Bab 28| M

263 21 2
                                    

Nasib pertama bertemu dengan Arkan yaitu otaknya jadi mendadak ngehang, yang kedua, kadar kesablengan pun malah bertambah berkali-kali lipat
.
.
.
.

Happy reading all

____________________________________________

Hari yang cukup berat bercampur dengan ujian kehidupan yang semakin mendekat, blas membuat kesengsaraannya bertambah berkali-kali lipat. Belum lagi ditengah membeludaknya tugas akhir semester, rapat sana-sini yang membahas seputaran program kerja anak-anak HIMA yang menjadi aktivitas tambahan pun, cukup menyita perhatian dan tenaganya.

Berjalan gontai ke arah lemari pakaian, lantas gadis itu menarik beberapa buah baju dari dalamnya, tak lupa pula dengan ransel bercorak loreng pemberian Afgar yang turut ia keluarkan dari tempat persemediannya.

Nindi melipat kedua kakinya, buku super tebal bergambar tengkorak kepala manusia terlihat dihempaskannya begitu saja, "Mumet ini kepala gue, sumpah! Pengen balik ke Batam gue rasanya, terus kawin dah tu."

Sabrina melepehkan kulit kuaci, rambutnya yang semerawut menandakan kondisi otaknya yang sama semerawutnya, "Lo pikir, kawin terus bikin anak selesai gitu aja?" Memasukkan kacang kuaci ke dalam mulut sambil menggeleng tak habis fikir, "Gue rasa, nikah bukan jalan satu-satunya buat kita lepas dari dunia perkampusan yang fana ini."

Kegiatan memasukkan barang keperluannya ke dalam ransel pun terhenti, Manda tertegun, menoleh sekilas ke arah Nindi dan Sabrina yang sibuk membajak kamar kosnya, lalu kembali berkutat sembari menyimak inchi demi inchi percakapan dari mereka.

Nindi berdecak, "Tapi bukannya nikah itu bisa jadi ladang pahala? Apa lagi yang gue denger, nikah itu bisa membuka pintu rezeki kita," Nindi menyenderkan punggungnya pada single bad milik Manda dengan gerakan tubuh yang lunglai.

Drama anak perkuliahan akibat terpaan kemumetan yang tiada tara.

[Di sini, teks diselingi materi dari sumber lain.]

Lemma ref_write_dict_ok d0 d e data :
  entry_ok d0 e → dict_ok d0 d → bytes data → dict_ok d0 (fst (ref_write d e data)).
Proof.
  intros He Hd Hb. unfold ref_write. destruct (read_only_access _); [done|]. destruct (e_check e d data) as [[]|] eqn:Hc; [|done].
  cbn [fst]. apply set_loc_ok; [done|].
  assert (data_type (e_meta e) = U8 → is_u8 (num (decode (data_type (e_meta e)) data))) as Hu.
  { intros Hu. rewrite Hu, decode_u8 by (eapply eo_check; [exact He|exact Hc|by rewrite Hu]). by apply at_bytes. }
  pose proof (eo_fits _ _ He) as Hf. destruct (e_loc e); try done; by apply Hu.
Qed.

Lemma ref_write_error d e data x : snd (ref_write d e data) = Err x → fst (ref_write d e data) = d.
Proof. unfold ref_write. destruct (read_only_access _); [done|]. by destruct (e_check e d data). Qed.

Lemma ref_write_success d0 d e data :
  entry_ok d0 e → dict_ok d0 d → bytes data → snd (ref_write d e data) = Ok tt →
  (∀ c, e_loc e ≠ LConst c) ∧
  fst (ref_write d e data) = set_loc (e_loc e) (decode (data_type (e_meta e)) data) d ∧
  encode (data_type (e_meta e)) (get_loc (fst (ref_write d e data)) (e_loc e)) = canonical (data_type (e_meta e)) data.
Proof.
  intros He Hd Hb. unfold ref_write. destruct (read_only_access (access (e_meta e))) eqn:Hr; [done|].
  destruct (e_check e d data) as [[]|] eqn:Hc; [|done]. intros _. cbn [fst].
  destruct (eo_writable _ _ He Hr) as [Hl Hconst]. split; [done|]. split; [done|].
  rewrite get_set_same; [|by apply (has_loc_shape _ _ _ Hd)|done|].
  - destruct (DataType.size (data_type (e_meta e))) as [n|] eqn:Hn; [|by apply encode_decode_content].
    apply (encode_decode _ _ n); [done| |done]. by eapply eo_check.
  - intros Hnum. destruct (eo_numeric _ _ He Hnum) as (n & Hn & Hbool). by apply (decode_number _ n).
Qed.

Sabrina mengangguk setuju, "Tapi liat dulu keadaannya, ditengah-tengah kesibukan kita selama pre-klinik begini, lo mau ambil cuti buat nikah? Ya emang gak ada yang salah sih, tapi kan, emang lo yakin gak bakalan kesusahan bagi waktu antara urusan rumah sama kuliahan?" Wejangan singkat tanpa diduga mengalir begitu saja, "Jalan kita masih panjang, masih ada waktu empat tahun lagi sebelum kita benar-benar dapat gelar dokter Nin."

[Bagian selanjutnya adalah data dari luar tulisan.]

(* ===== verification/GenNode.v ===== *)
(** * A node with a generated dictionary

    A generated dictionary is a dictionary the node accepts ([NodeOd]): its
    SYNC entries stay supported and the active mappings of its RPDOs name
    objects that may be mapped.  A node built from the dictionary and its own
    configurations never panics. *)
From S2P Require Import Prelude Text Frame Nmt Od SdoProtocol SdoServer SdoServerSafe PdoBits PdoEngine PdoMapped Sync Heartbeat Emcy Lss Nb Node NodeSafe NodeRun Eds Gen GenSpec GenTable GenFacts.

(** ** The typed interface *)

Lemma typed_error_u32 e c : typed_error e = Abort c → is_u32 c.
Proof. destruct e; simpl; try discriminate. intros [= <-]. apply wrap_range. lia. Qed.

Lemma typed_result_u32 {A} (r : result A OdError) c : typed_result r = Err (Abort c) → is_u32 c.
Proof. destruct r; [done|]. intros [= H]. by eapply typed_error_u32. Qed.

Lemma map_u8_bytes l : bytes (map as_u8 l).
Proof. apply Forall_map, Forall_true. intros. apply as_u8_u8. Qed.

Lemma map_u8_id l : bytes l → map as_u8 l = l.
Proof. intros H. induction H as [|x l Hx _ IH]; [done|]. simpl. by rewrite IH, wrap_id. Qed.

Lemma typed_result_id {A} (r : result A OdError) : (∀ c, r = Err (Abort c) → is_u32 c) → typed_result r = r.
Proof. destruct r as [x|[]]; try done. intros H. simpl. by rewrite wrap_id by (by apply H). Qed.

Lemma typed_read_id buf b r :
  len b = len buf → bytes b → (∀ n, r = Ok n → 0 ≤ n ≤ len buf) → (∀ c, r = Err (Abort c) → is_u32 c) →
  typed_read buf (b, r) = (b, r).
Proof.
  intros Hl Hb Hn Hc. unfold typed_read. rewrite Hl, Z.eqb_refl, map_u8_id, typed_result_id by done.
  destruct r as [n|]; [|done]. unfold in_range. pose proof (Hn n eq_refl).
  by rewrite (proj2 (Z.leb_le _ _)), (proj2 (Z.leb_le _ _)) by lia.
Qed.

Lemma typed_read_bound buf r :
  length (fst (typed_read buf r)) = length buf ∧ (bytes buf → bytes (fst (typed_read buf r))) ∧
  (∀ n, snd (typed_read buf r) = Ok n → 0 ≤ n ≤ len buf) ∧
  (∀ c, snd (typed_read buf r) = Err (Abort c) → is_u32 c).
Proof.
  destruct r as [b r]. unfold typed_read. destruct (Z.eqb_spec (len b) (len buf)) as [Hl|]; [|done].
  cbn [andb]. destruct r as [n|e].
  - unfold in_range. destruct (Z.leb_spec 0 n), (Z.leb_spec n (len buf)); simpl; try done.
    split; [rewrite length_map; lia|]. split; [intros; apply map_u8_bytes|]. split; [by intros ? [= <-]|done].
  - simpl. split; [rewrite length_map; lia|]. split; [intros; apply map_u8_bytes|]. split; [done|].
    intros c [= H]. by eapply typed_error_u32.
Qed.

#[export] Program Instance generated_laws {Expr} (g : Generated Expr)
    (validate_fn : list Z → Dict → Z → Z → list Z → result unit OdError) :
  @OdLaws (DictOf g) (generated_od g validate_fn).
Next Obligation.
  intros. cbn. destruct (gen_read g od i s buf); [apply typed_read_bound|done].
Qed.
Next Obligation.
  intros Expr g v od i s buf Hb. cbn. destruct (gen_read g od i s buf); [by apply typed_read_bound|done].
Qed.
Next Obligation.
  intros Expr g v od i s buf n. cbn. destruct (gen_read g od i s buf); [apply typed_read_bound|done].
Qed.
Next Obligation.
  intros Expr g v od i s d c. cbn. destruct (gen_write g od i s (map as_u8 d)) as [[d' r]|]; [|done].
  apply typed_result_u32.
Qed.
Next Obligation.
  intros Expr g v od i s buf c. cbn. destruct (gen_read g od i s buf); [apply typed_read_bound|done].
Qed.
Next Obligation. intros Expr g v od i s d c. apply typed_result_u32. Qed.

(** ** Rows of the mapping records *)

(** What a definition promises a node, beyond being valid: SYNC entries of
    their CiA types that RPDOs cannot change and whose initial values are
    supported; raw mappings of RPDOs only to dummies; no mapping record
    declared by hand; SDO server identifiers that fit in 16 bits. *)
Definition mapped_value (i s : Z) (dt : DataType) (ok : list Z → bool) (m : option OdEntryMeta) (v : option (list Z)) : Prop :=
  ∀ meta, m = Some meta → data_type meta = dt ∧ Od.pdo_mappable meta = false ∧ ∀ b, v = Some b → ok b = true.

"Lah, terus gimana kabarnya dengan gue yang bakal dijodohin begini?" 

Mata sipit Nindi menatap punggung Manda yang masih setia membelakangi, mengamati setiap gerakan kaku temannya itu yang tengah  mengurusi ransel dan juga tetek bengeknya.

"Emang Afda udah siap lo ajak untuk lebih serius lagi?"

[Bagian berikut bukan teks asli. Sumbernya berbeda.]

Lemma pdo_prefix_one_line p : one_line (pdo_prefix p).
Proof using Type. unfold pdo_prefix. destruct (pd_direction p); auto with lines. Qed.

Lemma comm_object_ok p : object_ok (comm_object p).
Proof using Type.
  pose proof (pdo_prefix_one_line p). pose proof (cob_one_line (effective_cob_id p)).
  unfold object_ok, comm_object, hex_text. cbn [o_main o_subs]. split; [apply main_props_ok; auto with lines|].
  destruct (pd_direction p); cbn [bool_decide app]; repeat (apply List.Forall_cons; [apply sub_props_ok; auto with lines|]);
    apply List.Forall_nil.
Qed.

Lemma map_object_ok p rs : object_ok (map_object p rs).
Proof using Type.
  pose proof (pdo_prefix_one_line p). assert (one_line (mapping_access p)) by (unfold mapping_access; destruct (pd_mapping p); auto with lines).
  unfold object_ok, map_object, hex_text. cbn [o_main o_subs]. split; [apply main_props_ok; auto with lines|].
  apply List.Forall_cons.
  - cbn [snd]. apply Forall_app_2; [apply sub_props_ok; auto with lines|].
    destruct (pd_mapping p); repeat apply List.Forall_cons; try apply List.Forall_nil; apply prop_ok_const; auto with lines.
  - apply Forall_map, List.Forall_forall. intros s _. cbn [snd]. apply sub_props_ok; auto with lines.
    unfold slot_value. destruct (rs !! _); auto with lines.
Qed.

Lemma server_object_ok s : object_ok (server_object s).
Proof using Type.
  pose proof (cob_one_line (sd_cob_rx s)). pose proof (cob_one_line (sd_cob_tx s)).
  split; cbn [server_object o_main o_subs]; [apply main_props_ok; auto with lines|].
  repeat (apply List.Forall_cons; [apply sub_props_ok; auto with lines|]). apply List.Forall_nil.
Qed.

Lemma self_ok : object_ok store_eds ∧ object_ok store_format.
Proof using Type.
  split; (split; [|apply List.Forall_nil]); repeat apply List.Forall_cons; try apply List.Forall_nil;
    apply prop_ok_const; auto with lines.
Qed.

Lemma flat_one_line f : In f (all_flats od) → one_line (fe_default f).
Proof using Hod. intros (e & He & Hf)%List.in_flat_map. by apply (flat_ok e f He). Qed.

Lemma identity_one_line sub : one_line (identity (all_flats od) sub).
Proof using Hod.
  unfold identity. destruct (find_flat _ _ _) as [f|] eqn:Hf; [|auto with lines]. apply List.find_some in Hf as [Hf _].
  by apply flat_one_line.
Qed.

Lemma list_section_ok name indices : name ≠ [] → one_line name → section_ok (list_section name indices).
Proof using Type.
  intros Hn Hl. split; [done|]. split; [done|]. cbn [list_section fst snd].
  apply List.Forall_cons; [apply prop_ok_const; auto with lines|]. apply List.Forall_forall.
  intros [k v] Hin%list_elem_of_In%elem_of_lookup_imap. destruct Hin as (i & idx & -> & _).
  apply prop_ok_const; [apply decimal_key|auto with lines].
Qed.

Lemma info_ok : Forall section_ok (info_sections od).
Proof using Hod.
  pose proof (wr_name od Hod). pose proof identity_one_line as Hid. unfold info_sections. apply Forall_app_2.
  - apply List.Forall_cons; [|apply List.Forall_cons; [|repeat (apply List.Forall_cons; [apply list_section_ok; auto with lines|]); apply List.Forall_nil]];
      (split; [done|split; [apply one_line_check; reflexivity|]]).
    + repeat (apply List.Forall_cons; [apply prop_ok_const; auto with lines|]). apply List.Forall_nil.
    + unfold device_props, BAUD_RATES. cbn [map app snd].
      repeat (apply List.Forall_cons; [apply prop_ok_const; auto with lines|]). apply List.Forall_nil.
  - destruct (List.filter _ _); [apply List.Forall_nil|]. apply List.Forall_cons; [apply list_section_ok; auto with lines|apply List.Forall_nil].
Qed.

Lemma objects_ok : Forall object_ok (eds_objects od).
Proof using Hod.
  apply List.Forall_forall. intros o. unfold eds_objects. rewrite !List.in_app_iff, List.in_flat_map, !List.in_map_iff.
  intros [(e & <- & He)|[(p & _ & Ho)|[(s & <- & _)|Ho]]].
  - by apply entry_object_ok.
  - destruct Ho as [<-|[<-|[]]]; [apply comm_object_ok|apply map_object_ok].
  - apply server_object_ok.
  - destruct self_ok. by destruct Ho as [<-|[<-|[]]].
Qed.

Lemma index_key_ok i : index_key i ≠ [] ∧ one_line (index_key i).
Proof using Type.
  unfold index_key, hex_padded. split; [|apply one_line_app; [by apply list.Forall_replicate|apply one_line_hex]].
  intros [Hr Hh]%app_eq_nil. by rewrite Hh in Hr.
Qed.

Lemma sub_key_ok i s : sub_key i s ≠ [] ∧ one_line (sub_key i s).
Proof using Type.
  unfold sub_key. split; [by intros [_ ?]%app_eq_nil|]. auto with lines.
Qed.

Lemma object_sections_ok o : object_ok o → Forall section_ok (object_sections o).
Proof using Type.
  intros [Hm Hs]. apply List.Forall_cons; [destruct (index_key_ok (o_index o)); by split|].
  apply Forall_map. eapply List.Forall_impl; [|exact Hs]. intros [k v] Hv. destruct (sub_key_ok (o_index o) k). by split.
Qed.

Lemma sections_ok : Forall section_ok (eds_sections od).
Proof using Hod.
  apply Forall_app_2; [apply info_ok|]. induction objects_ok as [|o l Ho Hl IH]; [apply List.Forall_nil|]. cbn [flat_map].
  apply Forall_app_2; [by apply object_sections_ok|done].
Qed.

(** The INI reader gets the sections back. *)
Lemma read_export :
  ∃ text, generate_eds view od = Ret text ∧ parse_sections text = map read_section (eds_sections od).
Proof using Hod.
  eexists. unfold generate_eds. rewrite eds_lines_sections. split; [reflexivity|]. apply parse_rendered, sections_ok.
Qed.
End definition.
End sections.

Mengedikkan bahu acuh, Nindi menselonjorkan kakinya sambil menaruh asal buku yang sebelumnya ia pegang ke atas pangkuan Sabrina, "Kalau dia gak siap, ya udah gue cari yang lain aja."

Perempuan itu butuh kepastian, bukan cuma harapan sana-sini yang tidak karuan. Status boleh no jomblo-jomblo club, kemana-mana selalu berdua, lengketnya macam lem dengan kertas, tapi apa guna semua itu jika hanya sekedar status pajangan saja?

Tanpa menoleh, Manda menimpali, "Enteng banget Lo kalau ngomong Nin, lah gue? Semenjak gue putus dari mantan lima tahun yang lalu, sampe sekarang gak ada tuh yang nyantol satu pun," Tersenyum kecut menyadari kenelangsaan kisah cintanya yang jauh dari keuwuwan cerita macam Dilan dan Milea.